Figure 3: A) Chewable, combination printlets produced in a hospital tested for efficacy and acceptability among children with rare metabolic disorders. Six different colour and flavour combinations were assessed. B) Part of the evaluation process recorded on an app developed by FABRX AI. Figures reprinted from Rodríguez-Pombo L et al. (2024).11

Additional clinical trials assessing the efficacies and acceptability of 3D-printed medicines are already underway. A clinical trial to treat children suffering from adrenal insufficiency with hydrocortisone medicines printed with the M3DIMAKER1 in a hospital is being conducted,12 along with a clinical trial in 200 breast cancer patients treated with multi-active dosage units produced by the M3DIMAKER2 in Europe’s leading cancer research hospital.13

DM OF PERSONALISED MEDICINES IN THE UK

New Legislation Supporting Small-Batch Pharmaceuticals Production

Multiple conversations between developers of 3D-printed personalised medicines and the UK MHRA have now led to new legislation empowering the implementation of decentralised 3D printing manufacturing facilities to produce more bespoke therapies for patients.

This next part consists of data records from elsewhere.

(** The natives that run a thread. *)
Fixpoint count_running (fuel slot : nat) (rc : Z) : M sst Z :=
  match fuel with
  | O => fail Stuck
  | S fuel =>
      d ← onw (get_d slot);
      if is_used d then
        count_running fuel (S slot)
          (if negb (bool_decide (current d = None)) && negb (bool_decide (current d = sched d)) then rc + 1 else rc)
      else mret rc
  end.

(** [pth_ctrl] for the queries that have a number as their result. *)
Definition pth_ctrl (query : Z) (arg : option nat) : M sst Z :=
  s ← get;
  if bool_decide (query = PTH_CTRL_GETTHREADS) then mret (pth_threads_count s)
  else if flag query PTH_CTRL_GETTHREADS_NEW then
    onq (pqueue_total (if bool_decide (pth_max_native_threads s > 1) then NQ else NewQ 0))
  else if flag query PTH_CTRL_GETTHREADS_READY then
    onq (pqueue_total (if bool_decide (pth_max_native_threads s > 1) then RQ else ReadyQ 0))
  else if flag query PTH_CTRL_GETTHREADS_RUNNING then count_running nfuel 0 0
  else if flag query PTH_CTRL_GETTHREADS_WAITING then pth_WQ_count
  else if flag query PTH_CTRL_GETTHREADS_SUSPENDED then onq (pqueue_total SQ)
  else if flag query PTH_CTRL_GETTHREADS_DEAD then onq (pqueue_total DQ)
  else if flag query PTH_CTRL_GETPRIO then t ← of_option BadDeref arg; onw (__thread_prio_get t)
  else mret (-1).

(** [oncectrl] is a word of the caller; [constructor] does not fail. *)
Definition pth_once (oncectrl : Z) (constructor : option (M sst unit)) : M sst Z :=
  match constructor with
  | None => mret EINVAL
  | Some f =>
      if bool_decide (oncectrl = 0) then mret EINVAL
      else
        v ← user_read oncectrl;
        user_write oncectrl 1;;
        (if bool_decide (v = 1) then mret tt else f);;
        mret 0
  end.
End library.

(** ** Creating threads *)

(** What [pth_malloc] answers when a control block is allocated: its identity,
    the contents of the memory (the members in the three stores, those of the
    node but the links, and the backward link of the wait list), and for the stack its address. *)
Record tcb_block : Set := TcbBlock {
  b_id : nat; b_pth : pth_st; b_tcb : tcb; b_attr : tattr; b_prio : Z; b_wprev : option waddr;
  b_stack : option Z }.

Definition SIGSTKSZ : Z := 8192.

Section spawn.
Context (switch : M sst unit) (destroy : last_call -> nat -> M sst unit).
Context (pth_default_stacksize pth_threads_per_native : Z) (time_now : sst -> Z).
(** [pth_new_native] (system calls): the descriptor of a new native; whether
    [pth_mctx_set] succeeds; the names that [pth_snprintf] writes. *)
Context (new_native : Z -> option nat -> M ast (option nat)) (mctx_set : bool) (child_name : list Z).

(** [pth_tcb_alloc]; the members that are not set keep the contents of the
    memory; those that only pth_clean.c and pth_data.c use are not in this state.  The node is in no queue: memory that was never used is zero, and a
    freed block has left its queue; its priority is what it was. *)
Definition pth_tcb_alloc (block : option tcb_block) (stacksize stackaddr : Z) : M ast (option nat) :=
  let stacksize := if bool_decide (0 < stacksize) && bool_decide (stacksize < SIGSTKSZ) then SIGSTKSZ else stacksize in
  match block with
  | None => mret None
  | Some b =>
      let t := b_id b in
      let x := set_tlock qlock_free (set_boundnative None (set_joined_native None (set_joined_count 0
                 (set_joined_thread None (set_waited_native None (set_mutex_owned None (set_should_suspend false (b_pth b)))))))) in
      let stack := if bool_decide (0 < stacksize)
                   then (if bool_decide (stackaddr <> 0) then Some stackaddr else b_stack b) else Some 0 in
      match stack with
      | None => mret None
      | Some st =>
          let y := set_lastrannative 0 (set_stackguard (if bool_decide (0 < stacksize) then Some true else None) (b_tcb b)) in
          let z := set_tstacksize stacksize (set_tstack st (b_attr b)) in
          ona (modify (fun s => set_wo (set_waits (<[WThread t := Link None (b_wprev b)]> (waits (wo s)))
            (set_threads (<[t := x]> (threads (wo s)))
            (set_qm (QMem (<[ANode t := Link (Some (ANode t)) (Some (ANode t))]> (links (qm (wo s))))
               (<[t := Node None (b_prio b) node_lt_nowhere]> (nodes (qm (wo s)))) (queues (qm (wo s)))) (wo s))))
            (set_tx (<[t := y]> (tx s)) s)));;
          modify (fun s => set_ta (<[t := z]> (ta s)) s);;
          mret (Some t)
      end
  end.

Definition upd_th (t : nat) (f : pth_st -> pth_st) : M ast unit := ona (onw (upd_t t f)).
Definition upd_tx (t : nat) (f : tcb -> tcb) : M ast unit := ona (upd_x t f).

(** The attributes of the new thread [t]; the result is its scope, and whether
    it is created suspended. *)
Definition spawn_attributes (attr : option nat) (t : nat) (cur : option nat) (tid' : Z) : M ast (Z * Z) :=
  match attr with
  | Some a =>
      x ← get_a a;
      scope ← (match (if bool_decide (a_inheritsched x = 0) then None else cur) with
               | Some c =>
                   z ← get_ta c;
                   y ← ona (onw (get_t c));
                   upd_ta t (set_tscope (tscope z));;
                   upd_th t (set_schedpolicy (schedpolicy y));;
                   p ← ona (onw (thread_prio_get c tid'));
                   upd_th t (set_prio p);;
                   mret (tscope z)
               | None =>
                   upd_ta t (set_tscope (a_scope x));;
                   upd_th t (set_schedpolicy (a_schedpolicy x));;
                   upd_th t (set_prio (wrap 8 (xprio_to_iprio (a_schedpolicy x) (a_prio x) 0).1));;
                   mret (a_scope x)
               end);
      upd_th t (set_joinable (a_joinable x));;
      upd_th t (set_cancelstate (a_cancelstate x));;
      z ← get_ta t;
      '(_, name) ← of_res (pth_util_cpystrn (tname z) (a_name x) PTH_TCB_NAMELEN);
      upd_ta t (set_tname name);;
      mret (scope, a_suspendstate x)
  | None =>
      upd_ta t (set_tscope PTH_SCOPE_PROCESS);;
      upd_th t (set_schedpolicy SCHED_OTHER);;
      (match cur with
       | Some c =>
           y ← ona (onw (get_t c));
           upd_th t (set_prio (prio y));;
           upd_th t (set_joinable (joinable y));;
           upd_th t (set_cancelstate (cancelstate y))
       | None =>
           upd_th t (set_prio (wrap 8 (iprio_get_default SCHED_OTHER 0).1));;
           upd_th t (set_joinable 1);;
           upd_th t (set_cancelstate PTH_CANCEL_DEFAULT)
       end);;
      upd_ta t (set_tname child_name);;
      mret (PTH_SCOPE_PROCESS, 0)
  end.

(** Times, signals, start routine and the like. *)
Definition spawn_init (t : nat) (cur : option nat) (func arg : Z) (is_sched : bool) : M ast unit :=
  s ← get;
  upd_tx t (set_lastran (time_now (ss s)));;
  upd_tx t (set_running 0);;
  upd_tx t (set_events None);;
  m ← (match cur with Some c => x ← ona (get_x c); mret (sigactionmask x) | None => mret 0 end);
  upd_tx t (set_sigactionmask m);;
  upd_tx t (set_sigpending 0);;
  upd_tx t (set_sigpendcnt 0);;
  upd_tx t (set_sigthread None);;
  upd_tx t (set_is_scheduler is_sched);;
  upd_ta t (set_start_func func);;
  upd_ta t (set_start_arg arg);;
  upd_th t (set_join_arg 0);;
  upd_th t (set_cancelreq false);;
  upd_th t (set_mutexring pth_ring_init).

(** A further native, when there are threads enough; [false]: there is none to
    be had. *)
Definition spawn_native (n : nat) (scope : Z) : M ast bool :=
  s ← get;
  a ← ona pth_active_threads;
  let s := ss s in
  if bool_decide (pth_max_native_threads s > 1) && bool_decide (a > 1) &&
     (bool_decide (Z.rem a pth_threads_per_native = 0) || bool_decide (a - 1 = 1)) &&
     bool_decide (pth_number_of_natives (wo s) < pth_max_native_threads s) && bool_decide (pth_number_of_natives (wo s) < a)
  then
    d ← new_native scope None;
    match d with
    | None => mret false
    | Some _ =>
        c ← ona (onw pth_get_current);
        (if is_group_leader n && bool_decide (c = pth_main s) then
           m ← of_option BadDeref (pth_main s);
           ona (onw (upd_d n (set_is_bounded true)));;
           upd_th m (set_state PTH_STATE_WAITING);;
           upd_th m (set_boundnative None);;
           ona (pth_yield switch None);;
           '(k, _) ← ona (onw my_descr);
           if is_group_leader k then fail Aborted else upd_th m (set_state PTH_STATE_READY)
         else mret tt);;
        mret true
    end
  else mret true.

(** The thread is put into its queue. *)
Definition spawn_enqueue (t : nat) (q : qid) (tid' : Z) : M ast unit :=
  upd_th t (set_state PTH_STATE_NEW);;
  ona (onq (pqueue_append_node q t));;
  x ← ona (onw (get_t t));
  match boundnative x with
  | None => mret tt
  | Some ds =>
      upd_th t (set_state PTH_STATE_READY);;
      d ← ona (onw (get_d ds));
      if is_running d && negb (is_bound d) then
        ona (lock_sched ds tid');; ona (onw (pipe_write ds));; ona (unlock_sched ds tid')
      else mret tt
  end.

(** [pth_spawn]; [is_sched]: [func] is [pth_scheduler]. *)
Definition pth_spawn (block : option tcb_block) (attr : option nat) (func arg : Z) (is_sched : bool) : M ast (option nat) :=
  '(stacksize, stackaddr) ← (match attr with
                             | None => mret (wrap 32 (pth_default_stacksize * 1024), 0)
                             | Some a => x ← get_a a; mret (a_stacksize x, a_stackaddr x)
                             end);
  thread ← pth_tcb_alloc block stacksize stackaddr;
  match thread with
  | None => mret None
  | Some t =>
      '(n, d) ← ona (onw my_descr);
      let cur := current d in
      '(scope, suspended) ← spawn_attributes attr t cur (tid d);
      spawn_init t cur func arg is_sched;;
      s ← get;
      z ← get_ta t;
      let cq := if bool_decide (pth_max_native_threads (ss s) = 1) then NewQ n else NQ in
      if bool_decide (0 < tstacksize z) && negb mctx_set then
        modify (fun s => set_ta (delete t (ta s)) (set_ss (set_wo (set_threads (delete t (threads (wo (ss s)))) (wo (ss s)))
                  (set_tx (delete t (tx (ss s))) (ss s))) s));;
        mret None
      else
        let cq := if bool_decide (0 < tstacksize z) then cq else NewQ n in
        upd_tx t (set_mctx_sigs (kmask (ss s)));;
        if is_sched then mret (Some t)
        else
          upd_th t (set_magic true);;
          ona (modify (fun s => set_pth_threads_count (pth_threads_count s + 1) s));;
          let cq := if bool_decide (suspended = 1) then SQ else cq in
          if bool_decide (scope = PTH_SCOPE_PROCESS) then
            ok ← spawn_native n scope;
            if negb ok then ona (pth_tcb_free destroy (Some t));; mret None
            else
              '(_, d) ← ona (onw my_descr);
              spawn_enqueue t cq (tid d);; mret (Some t)
          else
            ds ← new_native scope (Some t);
            upd_th t (set_boundnative ds);;
            match ds with
            | None => ona (pth_tcb_free destroy (Some t));; mret None
            | Some k =>
                ona (modify (fun s => set_pth_max_native_threads (pth_max_native_threads s + 1) s));;
                spawn_enqueue t (ReadyQ k) (tid d);; mret (Some t)
            end
  end.
End spawn.
Lemma active_run s Q L Ds : qview (qm (wo s)) Q L -> Q !! DQ = Some Ds ->
  pth_active_threads s = Ok (pth_threads_count s - Z.of_nat (length (concat Ds)), s).
Proof.
  intros Hv HD.
  assert (wp (pth_active_threads) (fun a s' => a = pth_threads_count s - Z.of_nat (length (concat Ds)) /\ s' = s) s) as H.
  { unfold pth_active_threads. apply wp_bind, wp_get. apply wp_bind, wp_onq. eapply wq_total; [exact Hv|exact HD|].
    rewrite put_qm_id. apply wp_ret. by split. }
  apply wp_elim in H as (a & s' & E & -> & ->). exact E.
Qed.

Lemma put_threads_run s t y f : threads (wo s) !! t = Some y -> onw (upd_t t f) s = Ok (tt, put_threads (<[t := f y]> (threads (wo s))) s).
Proof. intros Hy. unfold onw, zoom. by rewrite (upd_t_run _ _ _ _ Hy). Qed.
Lemma put_threads_put a b s : put_threads a (put_threads b s) = put_threads a s.
Proof. reflexivity. Qed.

(** The end of a thread that is not the last one, nor the main thread: it has no
    cleanup handlers and holds no mutex. *)
Lemma exit_run popall mfuel s n t d y k Q L Ds v :
  self (wo s) = Some n -> natives (wo s) !! n = Some d -> threads (wo s) !! t = Some y -> current d = Some t ->
  tlock y = qlock_free -> mutex_owned y = None -> r_hook (mutexring y) = None -> (forall s, popall t s = Ok (tt, s)) ->
  _pth_acquire_lock (tid d) (sched_lock d) = Ok k -> qview (qm (wo s)) Q L -> Q !! DQ = Some Ds ->
  pth_main s <> Some t -> pth_threads_count s - Z.of_nat (length (concat Ds)) > 1 -> state y <> PTH_STATE_DEAD ->
  pth_exit popall mfuel v false s =
    Ok (Thread_exit, put_d n (set_sched_lock k d) (put_threads (<[t := set_state PTH_STATE_EXIT (set_join_arg v y)]> (threads (wo s))) s)).
Proof.
  intros Hs Hd Hy Hc Hl Ho Hr Hp Ek Hv HD Hm Ha Hst. unfold pth_exit.
  rewrite (bind_run _ _ s (n, d) s) by (by apply onw_same, my_descr_run). cbv beta iota.
  rewrite Hc, (bind_run (of_option BadDeref (Some t)) _ s t s eq_refl), (bind_run get _ _ _ _ eq_refl).
  rewrite (bind_run _ _ _ _ _ (active_run s Q L Ds Hv HD)).
  rewrite (bool_decide_eq_false_2 (pth_main s = Some t)), (bool_decide_eq_true_2 (_ > 1)) by done. cbn [andb orb negb].
  rewrite (bind_run _ _ s y s) by (by apply onw_same, get_t_run). rewrite bool_decide_eq_false_2 by done.
  set (y1 := set_join_arg v y). set (s1 := put_threads (<[t := y1]> (threads (wo s))) s).
  set (s2 := put_threads (<[t := set_state PTH_STATE_EXIT y1]> (threads (wo s))) s).
  rewrite (bind_run _ _ s tt s2).
  2:{ rewrite (bind_run _ _ s tt s).
      2:{ unfold pth_thread_cleanup. rewrite (bind_run _ _ _ _ _ (Hp s)). by apply onw_same, (releaseall_none_run _ n d t y). }
      rewrite (bind_run _ _ _ _ _ (put_threads_run s t y _ Hy)).
      rewrite (put_threads_run s1 t y1) by apply lookup_insert_eq. unfold s1. rewrite put_threads_put. cbn [wo threads put_threads set_wo set_threads].
      by rewrite insert_insert_eq. }
  rewrite (bind_run _ _ s2 (n, d) s2) by (by apply onw_same, my_descr_run). cbv beta iota.
  by rewrite (bind_run _ _ _ _ _ (lock_sched_run s2 n d (tid d) k Hd Ek)).
Qed.

Section cancel.
Context (switch : M sst unit) (popall : nat -> M sst unit) (destroy : last_call -> nat -> M sst unit) (mfuel : nat).
Context (s : sst) (n t : nat) (d : pth_descr_st) (y : pth_st).
Context (Hself : self (wo s) = Some n) (Hn : natives (wo s) !! n = Some d) (Hy : threads (wo s) !! t = Some y).

(** the cancellation of a thread that is not bound to a native and whose
    cancellation is deferred or disabled only leaves a request with it: whatever
    state the thread is in, nothing else changes; of a thread that has ended, or
    that has a request already, nothing changes at all. *)
Theorem cancel_deferred : magic y = true -> boundnative y = None ->
  flag (cancelstate y) PTH_CANCEL_ENABLE && flag (cancelstate y) PTH_CANCEL_ASYNCHRONOUS = false ->
  pth_cancel popall destroy mfuel (Some t) s =
    Ok (Some true, if bool_decide (state y = PTH_STATE_DEAD) || cancelreq y then s
                   else put_threads (<[t := set_cancelreq true y]> (threads (wo s))) s).
Proof.
  intros Hm Hb Hc. unfold pth_cancel. rewrite (bind_run _ _ s (n, d) s) by (by apply onw_same, my_descr_run). cbv beta iota.
  rewrite (bind_run _ _ s true s).
  2:{ unfold thread_exists. rewrite (bind_run _ _ s y s) by (by apply onw_same, get_t_run). by rewrite Hm. }
  cbn [negb]. rewrite (bind_run _ _ s y s) by (by apply onw_same, get_t_run). destruct (_ || _) eqn:E; [done|].
  rewrite (bind_run _ _ s tt (put_threads (<[t := set_cancelreq true y]> (threads (wo s))) s)).
  2:{ unfold onw, zoom. by rewrite (upd_t_run _ _ _ _ Hy). }
  rewrite Hb, (bind_run (mret None) _ _ _ _ eq_refl), (bind_run (mret tt) _ _ _ _ eq_refl). by rewrite Hc.
Qed.

Context (Hcur : current d = Some t) (Hl : tlock y = qlock_free) (Ho : mutex_owned y = None) (Hr : r_hook (mutexring y) = None).
Context (Hpop : forall s, popall t s = Ok (tt, s)) (Hsl : sched_lock d = qlock_free).
Context (Q : gmap qid contents) (L : qid -> Z) (Ds : contents) (Hv : qview (qm (wo s)) Q L) (HD : Q !! DQ = Some Ds).
Context (Hmain : pth_main s <> Some t) (Hact : pth_threads_count s - Z.of_nat (length (concat Ds)) > 1) (Hlive : state y <> PTH_STATE_DEAD).

(** C14: at a cancellation point the running thread ends if, and only if, there
    is a request and cancellation is enabled: it is marked as ended with the
    value PTH_CANCELED, the request is withdrawn, so that cleanup handlers with
    cancellation points do not start over, and the scheduler takes over with its
    lock held.  Otherwise the thread goes on; the native is told to poll for
    events next time if the caller asks for it. *)
Theorem cancel_point_acts set_yield :
  exists k, _pth_acquire_lock (tid d) qlock_free = Ok k /\ pth_cancel_point popall mfuel set_yield s =
    if cancelreq y && flag (cancelstate y) PTH_CANCEL_ENABLE then
      Ok (true, put_d n (set_sched_lock k d) (put_threads (<[t := set_state PTH_STATE_EXIT (set_join_arg PTH_CANCELED
                            (set_cancelreq false y))]> (threads (wo s))) s))
    else Ok (false, if set_yield then put_d n (set_do_yield true d) s else s).
Proof.
  destruct (lock_free_run (tid d)) as [k Ek]. exists k. split; [exact Ek|]. rewrite <- Hsl in Ek.
  unfold pth_cancel_point. rewrite (bind_run _ _ s (n, d) s) by (by apply onw_same, my_descr_run). cbv beta iota.
  rewrite Hcur, (bind_run (of_option BadDeref (Some t)) _ s t s eq_refl). rewrite (bind_run _ _ s y s) by (by apply onw_same, get_t_run).
  destruct (_ && _) eqn:E.
  - rewrite (bind_run _ _ _ _ _ (put_threads_run s t y _ Hy)).
    set (s1 := put_threads (<[t := set_cancelreq false y]> (threads (wo s))) s).
    rewrite (bind_run _ _ s1 Thread_exit
      (put_d n (set_sched_lock k d) (put_threads (<[t := set_state PTH_STATE_EXIT (set_join_arg PTH_CANCELED (set_cancelreq false y))]> (threads (wo s1))) s1))).
    2:{ apply (exit_run popall mfuel s1 n t d (set_cancelreq false y) k Q L Ds); try done. apply lookup_insert_eq. }
    unfold s1. rewrite put_threads_put. cbn [wo threads put_threads set_wo set_threads]. by rewrite insert_insert_eq.
  - destruct set_yield; [|by rewrite (bind_run (mret tt) _ _ _ _ eq_refl)].
    rewrite (bind_run _ _ s tt (put_d n (set_do_yield true d) s)); [done|]. unfold onw, zoom. by rewrite (upd_d_run _ n d _ Hn).
Qed.
End cancel.

Lemma cancel_deferred_witness :
  exists s, pth_cancel (fun _ => mret tt) (fun _ _ => mret tt) 1 (Some 1%nat) s =
    Ok (Some true, put_threads (<[1%nat := set_cancelreq true a_thread]> (threads (wo s))) s).
Proof.
  destruct (one_queued [DQ] DQ) as (m & Hv & _); [by repeat constructor; set_solver|set_solver|].
  exists (lib_demo m {[1%nat := a_thread]}).
  exact (cancel_deferred (fun _ => mret tt) (fun _ _ => mret tt) 1 (lib_demo m {[1%nat := a_thread]}) 1 1 (a_native 101 8) a_thread
    eq_refl eq_refl (lookup_singleton_eq _ _) eq_refl eq_refl eq_refl).
Defined.

(** Thread 8 runs, and has been cancelled. *)
Definition canceled_thread : pth_st := set_cancelreq true a_thread.

Lemma cancel_point_acts_witness :
  exists s s', pth_cancel_point (fun _ => mret tt) 1 true s = Ok (true, s') /\
    threads (wo s') !! 8%nat = Some (set_state PTH_STATE_EXIT (set_join_arg PTH_CANCELED (set_cancelreq false canceled_thread))).
Proof.
  destruct (one_queued [DQ] DQ) as (m & Hv & _); [by repeat constructor; set_solver|set_solver|].
  set (s := lib_demo m {[8%nat := canceled_thread]}).
  destruct (cancel_point_acts (fun _ => mret tt) 1 s 1 8 (a_native 101 8) canceled_thread
    eq_refl eq_refl (lookup_singleton_eq _ _) eq_refl eq_refl eq_refl eq_refl ltac:(done) eq_refl _ _ _ Hv (lookup_insert_eq _ _ _)
    ltac:(done) ltac:(vm_compute; reflexivity) ltac:(done) true) as (k & _ & E).
  exists s. eexists. split; [exact E|]. cbn. apply lookup_insert_eq.
Defined.
(** The lock of one handle changes. *)
Lemma p_rel_update s w' a rec H H' ls mu r l l' h m :
  p_rel on s a rec H ls -> locks_p a !! mu = Some (r, Some l) -> pmx (ob s) !! mu = Some h -> pm_mutex h = Some m -> ls !! m = Some l ->
  lk_rel rec on w' H' (<[m := l']> ls) ->
  p_rel on (put_w w' s) (Promise (<[mu := (r, Some l')]> (locks_p a)) (mem_p a)) rec H' (<[m := l']> ls).
Proof.
  intros [Hlk Hst Hlo (Hb & Hnd & Hfr & Hsz) Hh Hinj] Ha Hp Hm Hl Hlk'. split; try done.
  - split; [done|]. split; [done|]. split; [|by rewrite map_size_insert_Some by (by eexists)].
    intros k Hk. rewrite lookup_insert_ne; [by apply Hfr|]. intros <-. rewrite (Hfr m Hk) in Hl. done.
  - intros mu' r' l'' E. cbn in E. destruct (decide (mu = mu')) as [<-|Hne].
    + rewrite lookup_insert_eq in E. injection E as <- <-. exists h. split; [done|].
      destruct (Hh mu r _ Ha) as (h1 & Hp1 & Hk & Hi & m1 & Hm1 & Hn1 & Hl1 & Hr1). simplify_eq.
      split; [done|]. split; [done|]. exists m. split; [done|]. split; [done|]. split; [apply lookup_insert_eq|done].
    + rewrite lookup_insert_ne in E by done. destruct (Hh mu' r' l'' E) as (h1 & Hp1 & Hk & Hi & Hl1). exists h1. split; [done|].
      split; [done|]. split; [done|]. destruct l'' as [l''|]; [|done]. destruct Hl1 as (m1 & Hm1 & Hn1 & Hl1 & Hr1). exists m1.
      split; [done|]. split; [done|]. split; [|done]. rewrite lookup_insert_ne; [done|]. intros <-. apply Hne.
      apply (Hinj mu mu' h h1 m); (done || by eexists).
  - intros mu1 mu2 h1 h2 m1. cbn. rewrite !lookup_insert_is_Some. intros E1 E2. apply Hinj.
    + destruct E1 as [<-|[_ ?]]; [by eexists|done].
    + destruct E2 as [<-|[_ ?]]; [by eexists|done].
Qed.

(** A handle gets a new mutex. *)
Lemma p_rel_new s a rec H ls mu r h m junk rest mem :
  p_rel on s a rec H ls -> locks_p a !! mu = Some (r, None) -> pmx (ob s) !! mu = Some h ->
  mx_mem s = Some (m, junk) :: rest -> mem_p a = true :: mem ->
  let s' := put_pm mu (PMutex (Some m) 1 (pm_kind h) 0) (set_mx_mem rest (put_w (new_mutex m (blank (pm_kind h) junk) (wd s)) s)) in
  p_rel on s' (Promise (<[mu := (r, Some None)]> (locks_p a)) mem) (new_rec m r rec) H (<[m := None]> ls).
Proof.
  intros [Hlk Hst Hlo (Hb & Hnd & Hfr & Hsz) Hh Hinj] Ha Hp Hmem Hmp s'. rewrite Hmem in Hb, Hnd, Hfr, Hsz. cbn in Hnd, Hfr, Hsz.
  assert (ls !! m = None) as Hm by (apply Hfr; set_solver). pose proof (rel_locks_none _ _ _ _ _ Hlk Hm) as Hmx.
  destruct (Hh mu r None Ha) as (h0 & Hp0 & Hk & Hi & Hnull). assert (h0 = h) as -> by congruence.
  assert (forall mu' r' l' h', locks_p a !! mu' = Some (r', l') -> pmx (ob s) !! mu' = Some h' -> pm_mutex h' <> Some m) as Hno.
  { intros mu' r' l' h' E' P' Q'. destruct (Hh mu' r' l' E') as (h1 & P1 & _ & _ & Hl1). simplify_eq. destruct l'; [|congruence].
    destruct Hl1 as (m1 & ? & _ & Hl1 & _). simplify_eq. }
  split; try done.
  - replace r with (bool_decide (pm_kind h = PTH_MUTEX_RECURSIVE_NP)) by (rewrite Hk; by destruct r).
    apply lk_rel_new; [done|done|]. rewrite (rel_locks_size _ _ _ _ Hlk). lia.
  - cbn. rewrite Hmp in Hb. cbn in Hb. injection Hb as -> . apply NoDup_cons in Hnd as [Hn1 Hnd]. split; [done|]. split; [done|].
    split; [|rewrite map_size_insert_None by done; lia]. intros k Hk1. rewrite lookup_insert_ne by set_solver. apply Hfr. set_solver.
  - intros mu' r' l' E. cbn in E. unfold s'. cbn. destruct (decide (mu = mu')) as [<-|Hne].
    + rewrite lookup_insert_eq in E. rewrite lookup_insert_eq. injection E as <- <-. eexists. split; [reflexivity|]. split; [done|]. split; [done|].
      exists m. split; [done|]. split; [done|]. split; [apply lookup_insert_eq|]. unfold new_rec. by rewrite decide_True.
    + rewrite lookup_insert_ne in E by done. rewrite lookup_insert_ne by done. destruct (Hh mu' r' l' E) as (h1 & P1 & Hk1 & Hi1 & Hl1). exists h1. split; [done|].
      split; [done|]. split; [done|]. destruct l' as [l'|]; [|done]. destruct Hl1 as (m1 & Hm1 & Hn1 & Hl1 & Hr1). exists m1.
      assert (m1 <> m) by (intros ->; congruence). split; [done|]. split; [done|]. unfold new_rec. rewrite decide_False, lookup_insert_ne by done. done.
  - intros mu1 mu2 h1 h2 m1. unfold s'. cbn. rewrite !lookup_insert_is_Some.
    destruct (decide (mu = mu1)) as [<-|N1], (decide (mu = mu2)) as [<-|N2]; [done|..].
    + intros _ [->|[_ [[r2 l2] E2]]]; [done|]. rewrite lookup_insert_eq, lookup_insert_ne by done. intros [= <-] P2 [= <-] Q2. by destruct (Hno mu2 r2 l2 h2 E2 P2).
    + intros [->|[_ [[r1 l1] E1]]] _; [done|]. rewrite lookup_insert_eq, lookup_insert_ne by done. intros P1 [= <-] Q1 [= <-]. by destruct (Hno mu1 r1 l1 h1 E1 P1).
    + intros [->|[_ E1]] [->|[_ E2]]; [done..|]. rewrite !lookup_insert_ne by done. by apply Hinj.
Qed.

In the “Statutory Instruments: The Human Medicines (Amendment) (Modular Manufacture and Point of Care) Regulations 2025” legislation signed into law on January 23, 2025, decentralised medicines manufacture may take place through a so-called “modular manufacture” strategy, where multiple decentralised manufacturing (DM) sites will be connected to a licensed centralised control site, responsible for overseeing and ensuring the medicine’s product quality. Parallels can be drawn to “hub-and-spoke” model frameworks, where multiple spokes are connected to a single, centralised hub, which, in the case of modular manufacture, would be represented by modular manufacturing sites connected to a single control site. DM facilities could result in multiple benefits, such as less-sensitive supply chains and the adoption of smaller-scale technologies for more flexible drug production processes.

“THE MODULAR MANUFACTURE FRAMEWORK WOULD ENABLE PRESCRIPTIONS, IN ANONYMISED FORM, TO BE MANUFACTURED AT A DECENTRALISED, MODULAR SITE VIA PHARMACEUTICAL 3D PRINTING.”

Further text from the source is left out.